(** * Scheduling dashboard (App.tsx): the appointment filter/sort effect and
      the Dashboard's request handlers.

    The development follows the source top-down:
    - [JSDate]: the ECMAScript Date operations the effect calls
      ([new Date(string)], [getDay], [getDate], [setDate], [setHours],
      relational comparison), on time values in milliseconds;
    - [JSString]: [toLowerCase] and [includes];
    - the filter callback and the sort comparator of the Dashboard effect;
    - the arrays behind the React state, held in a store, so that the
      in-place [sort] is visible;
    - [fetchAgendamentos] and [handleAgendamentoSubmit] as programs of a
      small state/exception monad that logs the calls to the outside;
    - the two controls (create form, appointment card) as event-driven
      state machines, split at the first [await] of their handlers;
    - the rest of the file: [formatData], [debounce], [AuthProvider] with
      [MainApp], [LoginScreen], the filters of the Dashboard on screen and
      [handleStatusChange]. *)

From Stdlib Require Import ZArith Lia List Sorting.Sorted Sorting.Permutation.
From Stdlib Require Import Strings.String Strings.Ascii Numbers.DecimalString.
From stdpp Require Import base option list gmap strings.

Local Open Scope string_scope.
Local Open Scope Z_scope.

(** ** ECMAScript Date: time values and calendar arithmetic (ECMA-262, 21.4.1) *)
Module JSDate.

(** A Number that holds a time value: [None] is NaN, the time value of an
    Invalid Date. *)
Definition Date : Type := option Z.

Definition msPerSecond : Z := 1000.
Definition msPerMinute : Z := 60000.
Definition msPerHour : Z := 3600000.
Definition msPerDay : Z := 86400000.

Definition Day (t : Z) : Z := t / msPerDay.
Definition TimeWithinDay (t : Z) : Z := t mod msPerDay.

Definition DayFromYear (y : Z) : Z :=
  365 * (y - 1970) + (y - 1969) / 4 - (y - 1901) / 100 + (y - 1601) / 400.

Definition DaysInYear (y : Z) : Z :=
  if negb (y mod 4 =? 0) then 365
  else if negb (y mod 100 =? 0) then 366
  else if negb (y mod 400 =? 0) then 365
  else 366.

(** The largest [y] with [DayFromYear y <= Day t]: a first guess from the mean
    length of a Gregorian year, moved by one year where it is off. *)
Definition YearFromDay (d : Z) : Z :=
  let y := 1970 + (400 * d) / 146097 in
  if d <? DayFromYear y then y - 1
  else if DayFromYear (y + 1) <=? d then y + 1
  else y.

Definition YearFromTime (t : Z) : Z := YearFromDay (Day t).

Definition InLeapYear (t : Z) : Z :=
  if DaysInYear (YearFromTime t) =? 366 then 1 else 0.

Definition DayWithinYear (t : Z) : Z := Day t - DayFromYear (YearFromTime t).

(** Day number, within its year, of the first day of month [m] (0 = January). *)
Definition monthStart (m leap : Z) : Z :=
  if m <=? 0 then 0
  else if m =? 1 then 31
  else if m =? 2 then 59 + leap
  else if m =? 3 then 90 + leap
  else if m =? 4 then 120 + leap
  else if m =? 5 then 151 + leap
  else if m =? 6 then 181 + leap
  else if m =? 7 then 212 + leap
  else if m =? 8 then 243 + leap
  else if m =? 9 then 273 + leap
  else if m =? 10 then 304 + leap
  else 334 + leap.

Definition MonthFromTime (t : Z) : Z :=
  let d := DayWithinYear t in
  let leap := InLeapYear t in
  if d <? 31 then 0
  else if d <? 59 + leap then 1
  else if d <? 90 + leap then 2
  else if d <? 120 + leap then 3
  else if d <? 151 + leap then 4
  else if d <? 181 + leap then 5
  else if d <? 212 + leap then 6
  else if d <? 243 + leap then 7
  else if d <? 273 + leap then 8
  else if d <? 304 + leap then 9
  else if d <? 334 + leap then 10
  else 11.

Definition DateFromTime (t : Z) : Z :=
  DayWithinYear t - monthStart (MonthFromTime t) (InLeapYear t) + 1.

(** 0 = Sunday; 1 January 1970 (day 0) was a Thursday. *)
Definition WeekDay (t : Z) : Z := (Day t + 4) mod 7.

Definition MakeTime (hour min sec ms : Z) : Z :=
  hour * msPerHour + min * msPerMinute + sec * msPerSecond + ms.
++++++
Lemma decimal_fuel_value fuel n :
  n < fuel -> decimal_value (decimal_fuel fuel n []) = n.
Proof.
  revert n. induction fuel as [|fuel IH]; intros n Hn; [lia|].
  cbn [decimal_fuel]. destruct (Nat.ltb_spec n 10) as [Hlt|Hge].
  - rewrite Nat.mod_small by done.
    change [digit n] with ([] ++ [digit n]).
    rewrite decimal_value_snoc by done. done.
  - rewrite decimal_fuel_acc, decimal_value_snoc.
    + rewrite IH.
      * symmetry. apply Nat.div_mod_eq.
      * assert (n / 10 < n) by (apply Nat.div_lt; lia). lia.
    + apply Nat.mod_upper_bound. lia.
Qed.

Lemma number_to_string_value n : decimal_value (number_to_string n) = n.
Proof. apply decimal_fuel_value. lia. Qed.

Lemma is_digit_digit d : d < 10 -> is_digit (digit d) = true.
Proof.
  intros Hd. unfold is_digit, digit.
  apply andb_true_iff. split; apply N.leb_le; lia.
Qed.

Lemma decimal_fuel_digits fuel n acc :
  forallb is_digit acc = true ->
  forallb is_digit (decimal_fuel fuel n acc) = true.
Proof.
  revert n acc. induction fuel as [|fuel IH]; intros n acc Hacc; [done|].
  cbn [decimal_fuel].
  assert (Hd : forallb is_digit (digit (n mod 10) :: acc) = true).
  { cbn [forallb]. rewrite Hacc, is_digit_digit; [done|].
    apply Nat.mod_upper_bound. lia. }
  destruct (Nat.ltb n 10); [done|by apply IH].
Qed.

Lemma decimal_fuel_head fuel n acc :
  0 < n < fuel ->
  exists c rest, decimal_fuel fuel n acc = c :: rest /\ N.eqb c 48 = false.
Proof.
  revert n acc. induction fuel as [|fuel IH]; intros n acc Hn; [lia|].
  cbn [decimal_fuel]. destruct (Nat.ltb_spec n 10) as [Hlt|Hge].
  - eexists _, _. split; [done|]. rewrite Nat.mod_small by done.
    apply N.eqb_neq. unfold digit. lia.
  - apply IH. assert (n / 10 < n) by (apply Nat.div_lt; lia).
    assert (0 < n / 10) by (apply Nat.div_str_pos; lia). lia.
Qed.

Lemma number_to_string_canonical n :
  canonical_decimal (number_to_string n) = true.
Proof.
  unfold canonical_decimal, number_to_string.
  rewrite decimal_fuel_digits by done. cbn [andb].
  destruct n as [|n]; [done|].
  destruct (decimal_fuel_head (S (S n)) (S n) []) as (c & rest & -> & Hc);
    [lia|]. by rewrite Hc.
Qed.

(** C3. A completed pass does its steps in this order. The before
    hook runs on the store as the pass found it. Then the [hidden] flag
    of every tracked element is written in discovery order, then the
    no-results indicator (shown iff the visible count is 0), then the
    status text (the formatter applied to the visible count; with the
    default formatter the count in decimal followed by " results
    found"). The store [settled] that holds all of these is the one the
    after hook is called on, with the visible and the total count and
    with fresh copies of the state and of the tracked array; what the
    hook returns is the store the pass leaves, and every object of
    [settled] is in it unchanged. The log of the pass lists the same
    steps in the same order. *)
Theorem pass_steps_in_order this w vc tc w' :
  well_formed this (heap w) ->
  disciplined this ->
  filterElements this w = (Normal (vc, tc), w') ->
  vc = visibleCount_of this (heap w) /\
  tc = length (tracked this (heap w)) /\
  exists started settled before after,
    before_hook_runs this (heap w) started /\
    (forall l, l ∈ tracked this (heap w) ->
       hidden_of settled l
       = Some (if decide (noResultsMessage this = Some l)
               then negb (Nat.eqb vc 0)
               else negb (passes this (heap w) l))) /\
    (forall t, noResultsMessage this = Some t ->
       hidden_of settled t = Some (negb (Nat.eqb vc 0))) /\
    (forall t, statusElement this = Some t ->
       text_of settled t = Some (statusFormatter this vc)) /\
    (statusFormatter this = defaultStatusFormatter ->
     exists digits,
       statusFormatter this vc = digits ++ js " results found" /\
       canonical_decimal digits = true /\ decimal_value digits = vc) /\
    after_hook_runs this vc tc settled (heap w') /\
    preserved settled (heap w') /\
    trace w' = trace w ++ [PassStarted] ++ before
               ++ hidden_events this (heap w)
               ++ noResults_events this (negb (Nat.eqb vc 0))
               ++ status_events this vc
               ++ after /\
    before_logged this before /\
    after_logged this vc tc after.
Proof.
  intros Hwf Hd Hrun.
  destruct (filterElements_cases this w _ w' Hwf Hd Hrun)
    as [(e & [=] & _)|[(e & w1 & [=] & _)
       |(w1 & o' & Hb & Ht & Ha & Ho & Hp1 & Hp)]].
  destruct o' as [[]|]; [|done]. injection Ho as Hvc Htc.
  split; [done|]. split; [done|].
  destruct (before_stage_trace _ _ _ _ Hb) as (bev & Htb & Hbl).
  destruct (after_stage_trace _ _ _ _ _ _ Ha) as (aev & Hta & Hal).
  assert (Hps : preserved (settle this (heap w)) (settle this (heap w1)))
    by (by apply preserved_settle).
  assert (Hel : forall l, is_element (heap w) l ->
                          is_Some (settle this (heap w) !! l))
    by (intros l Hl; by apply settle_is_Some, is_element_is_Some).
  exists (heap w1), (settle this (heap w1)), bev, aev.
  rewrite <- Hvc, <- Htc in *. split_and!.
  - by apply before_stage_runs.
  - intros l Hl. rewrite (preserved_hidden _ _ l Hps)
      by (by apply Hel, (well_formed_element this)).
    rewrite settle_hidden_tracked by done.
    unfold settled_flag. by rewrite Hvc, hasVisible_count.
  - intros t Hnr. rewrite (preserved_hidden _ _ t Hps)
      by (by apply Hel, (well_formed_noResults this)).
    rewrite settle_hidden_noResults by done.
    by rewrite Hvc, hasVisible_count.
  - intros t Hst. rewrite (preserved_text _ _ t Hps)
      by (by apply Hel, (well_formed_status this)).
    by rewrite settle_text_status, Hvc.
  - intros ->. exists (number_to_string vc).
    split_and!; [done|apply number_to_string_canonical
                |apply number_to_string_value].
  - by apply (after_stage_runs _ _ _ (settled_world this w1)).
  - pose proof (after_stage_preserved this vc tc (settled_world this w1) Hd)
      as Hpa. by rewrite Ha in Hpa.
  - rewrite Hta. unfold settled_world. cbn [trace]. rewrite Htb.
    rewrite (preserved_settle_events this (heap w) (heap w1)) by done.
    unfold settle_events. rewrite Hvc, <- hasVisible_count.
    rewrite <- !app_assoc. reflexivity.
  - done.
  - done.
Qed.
++++++
■ Aim of the task
Set down only the lines above that fall between the line holding "(** * Scheduling" and the line holding "[handleStatusChange]. *)", inclusive, keeping each exact.

■ Expected answer
(** * Scheduling dashboard (App.tsx): the appointment filter/sort effect and
      the Dashboard's request handlers.

    The development follows the source top-down:
    - [JSDate]: the ECMAScript Date operations the effect calls
      ([new Date(string)], [getDay], [getDate], [setDate], [setHours],
      relational comparison), on time values in milliseconds;
    - [JSString]: [toLowerCase] and [includes];
    - the filter callback and the sort comparator of the Dashboard effect;
    - the arrays behind the React state, held in a store, so that the
      in-place [sort] is visible;
    - [fetchAgendamentos] and [handleAgendamentoSubmit] as programs of a
      small state/exception monad that logs the calls to the outside;
    - the two controls (create form, appointment card) as event-driven
      state machines, split at the first [await] of their handlers;
    - the rest of the file: [formatData], [debounce], [AuthProvider] with
      [MainApp], [LoginScreen], the filters of the Dashboard on screen and
      [handleStatusChange]. *)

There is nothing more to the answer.